Stylumia Apollo: Predicts fashion wins & losses before they undergo the test pre-season (using global futuire signals and contextual brand’s own data using both text and images), assigns demand rank for every product to a store location for optimising in-season revenue, inventory and profit
Stylumia Muse: One of its kind design generation engine to create winning design ideas using GAN's (Generative Adversarial Networks) with twice the probability of winning.
Area of focus of our idea/solution
Key areas of focus of the solutions are to address top questions faced by fashion and lifestyle industry which are
a) what products to spot?
b) what products to design?
c) how much to buy?
d) where to send?
Our solutions address them through big data with AI solutions which are consumer demand driven
What is unique/innovative about your idea – i.e. what differentiates you from other similar solutions or ideas:
Key Differentiators
Stylumia Market Intelligence Tool:
Intelligence starts by understanding what consumers want and what they do not.

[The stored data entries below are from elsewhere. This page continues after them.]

Lemma load_stops_at_first_failing_turn_witness :
  fst (insertCollections Sample.parse Sample.as_given
         (["users"] ++ "foo" :: ["events"])%list Sample.world)
  = Exit 0 /\
  db (snd (insert_one Sample.parse Sample.as_given "foo"
             (snd (load_steps Sample.parse Sample.as_given ["users"]
                     Sample.world)))) User
  = loaded Sample.parse Sample.as_given (fs Sample.world) User ["users"].
Proof.
  destruct (load_stops_at_first_failing_turn Sample.parse Sample.as_given
              ["users"] "foo" ["events"] Sample.enoent Sample.world
              (snd (load_steps Sample.parse Sample.as_given ["users"]
                      Sample.world))
              (snd (insert_one Sample.parse Sample.as_given "foo"
                      (snd (load_steps Sample.parse Sample.as_given ["users"]
                              Sample.world)))))
    as [E [Hdb _]].
  - vm_compute. reflexivity.
  - vm_compute. reflexivity.
  - split; [rewrite E; reflexivity | apply Hdb; discriminate].
Defined.


Lemma unknown_names_with_files_only_print_witness :
  exists w',
    for_of ["extras"] (insert_one Sample.parse Sample.as_given)
      Sample.full_world = (Ok tt, w') /\
    only_console Sample.full_world w'.
Proof.
  destruct (unknown_names_with_files_only_print Sample.parse Sample.as_given
              ["extras"] Sample.full_world) as [w' [E [Ho _]]].
  - intros c [<-|[]]. split; [reflexivity|].
    eexists. vm_compute. reflexivity.
  - exists w'. split; [exact E | exact Ho].
Defined.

Stylumia MIT has a proprietary ranking algorithm (like that of Google page rank) to rank all fashion products globally on consumer demand at internet scale. This enables us to provide laser sharp contextual insights to our clients through the SaaS platform. We have a unique way to provide insights into consumer taste using computer vision covering all the visual attributes which is key in fashion decision making.
Stylumia Fashion intelligence Tool:
Most of fashion decision making is visual in nature and text cannot fully articulate fashion. This presents a great opportunity to have a business intelligence tool for the client’s own data (this also builds our data network). Stylumia FIT is a unique fashion intelligence tool to decode the taste of our client’s consumers by all key dimensions (geo and product) intuitively.
Stylumia APOLLO:
Placing bets in fashion is a gamble. APOLLO is one of the world’s first fashion predictor tool which can predict fashion wins and losses for unseen products. The bot is trained with the client’s past data and future signals from the market across retail, brand, social mediums. APOLLO’s prediction performs 1.5-2.0 times more accurate than human expert predictions.
Stylumia Muse: One of its kind design generation engine to create winning design ideas using GAN's (Generative Adversarial Networks) with twice the probability of winning.